**Extracted entries:**
▽

Lemma copy_spec out in_ md m h : holds in_ md m -> ctx_ok out ->
  wp (EVP_MD_CTX_copy_ex malloc_at out in_) h (fun r h' => balanced h out h' r.2 /\
    if r.1 then holds r.2 md m else md_data r.2 = None /\ ctx_ok r.2 /\ malloc_fails).
Proof.
  intros Hin Ho. destruct (decide (digest out = Some md /\ md_data out <> None)) as [[Hdo Hso]|Hno].
  { pose proof Ho as [Hpo Hs']. rewrite Hdo in Hs'. destruct (md_data out) as [so|] eqn:E; [|done].
    eapply wp_mono; [apply (copy_block out in_ md m h Hin); split_and!; [done|done|by exists so]|].
    intros [r c'] h' (Hl & _ & Hr & Hh). cbn [fst snd] in *. subst r. split; [|done].
    unfold balanced, owned. rewrite E. destruct Hh as (_ & _ & s' & -> & _). lia. }
  destruct Hin as (Hp & Hd & s & Hs & Ha). unfold EVP_MD_CTX_copy_ex. rewrite Hd.
  destruct (size_law md) as (_ & _ & Hz).
  assert (Hsplit : exists tmp out1, (if bool_decide (digest out = Some md) then (md_data out, set_md_data out None) else (None, out))
    = (tmp, out1) /\ tmp = None /\ ctx_ok out1 /\ owned out1 = owned out).
  { case_bool_decide as Hb; [|by exists None, out].
    assert (Hn : md_data out = None) by (destruct (md_data out); [exfalso; apply Hno; by split|done]).
    exists (md_data out), (set_md_data out None). split; [done|]. split; [done|]. split.
    - destruct Ho as [Hpo _]. split; [done|]. cbn. by destruct (digest out).
    - unfold owned. cbn. by rewrite Hn. }
  destruct Hsplit as (tmp & out1 & -> & -> & Hok1 & Hown). cbv beta iota.
  eapply wp_call; [apply (cleanup_spec out1 h Hok1)|]. intros out2 h2 [-> Hl2]. cbv zeta. rewrite Hs.
  rewrite (proj2 (Z.eqb_neq _ _)) by lia. cbn [negb]. apply wp_bind, wp_bind, wp_malloc; [lia| |].
  - intros b h3 _ Hl3. cbn. rewrite assert_plain by done. destruct Hp as [-> Hpi2]. cbn. rewrite Hpi2.
    split; [unfold balanced; cbn; lia|]. split; [done|]. split; [done|]. by exists s.
  - intros Hf h3 Hl3. cbn. split; [unfold balanced; cbn; lia|]. by split_and!.
Qed.

End Contexts.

△

**Your objective:** Using the entries above, restate word for word every line from the one that contains "assert (Hsplit : exists" through the last.

**Solution:**
  assert (Hsplit : exists tmp out1, (if bool_decide (digest out = Some md) then (md_data out, set_md_data out None) else (None, out))
    = (tmp, out1) /\ tmp = None /\ ctx_ok out1 /\ owned out1 = owned out).
  { case_bool_decide as Hb; [|by exists None, out].
    assert (Hn : md_data out = None) by (destruct (md_data out); [exfalso; apply Hno; by split|done]).
    exists (md_data out), (set_md_data out None). split; [done|]. split; [done|]. split.
    - destruct Ho as [Hpo _]. split; [done|]. cbn. by destruct (digest out).
    - unfold owned. cbn. by rewrite Hn. }
  destruct Hsplit as (tmp & out1 & -> & -> & Hok1 & Hown). cbv beta iota.
  eapply wp_call; [apply (cleanup_spec out1 h Hok1)|]. intros out2 h2 [-> Hl2]. cbv zeta. rewrite Hs.
  rewrite (proj2 (Z.eqb_neq _ _)) by lia. cbn [negb]. apply wp_bind, wp_bind, wp_malloc; [lia| |].
  - intros b h3 _ Hl3. cbn. rewrite assert_plain by done. destruct Hp as [-> Hpi2]. cbn. rewrite Hpi2.
    split; [unfold balanced; cbn; lia|]. split; [done|]. split; [done|]. by exists s.
  - intros Hf h3 Hl3. cbn. split; [unfold balanced; cbn; lia|]. by split_and!.
Qed.

End Contexts.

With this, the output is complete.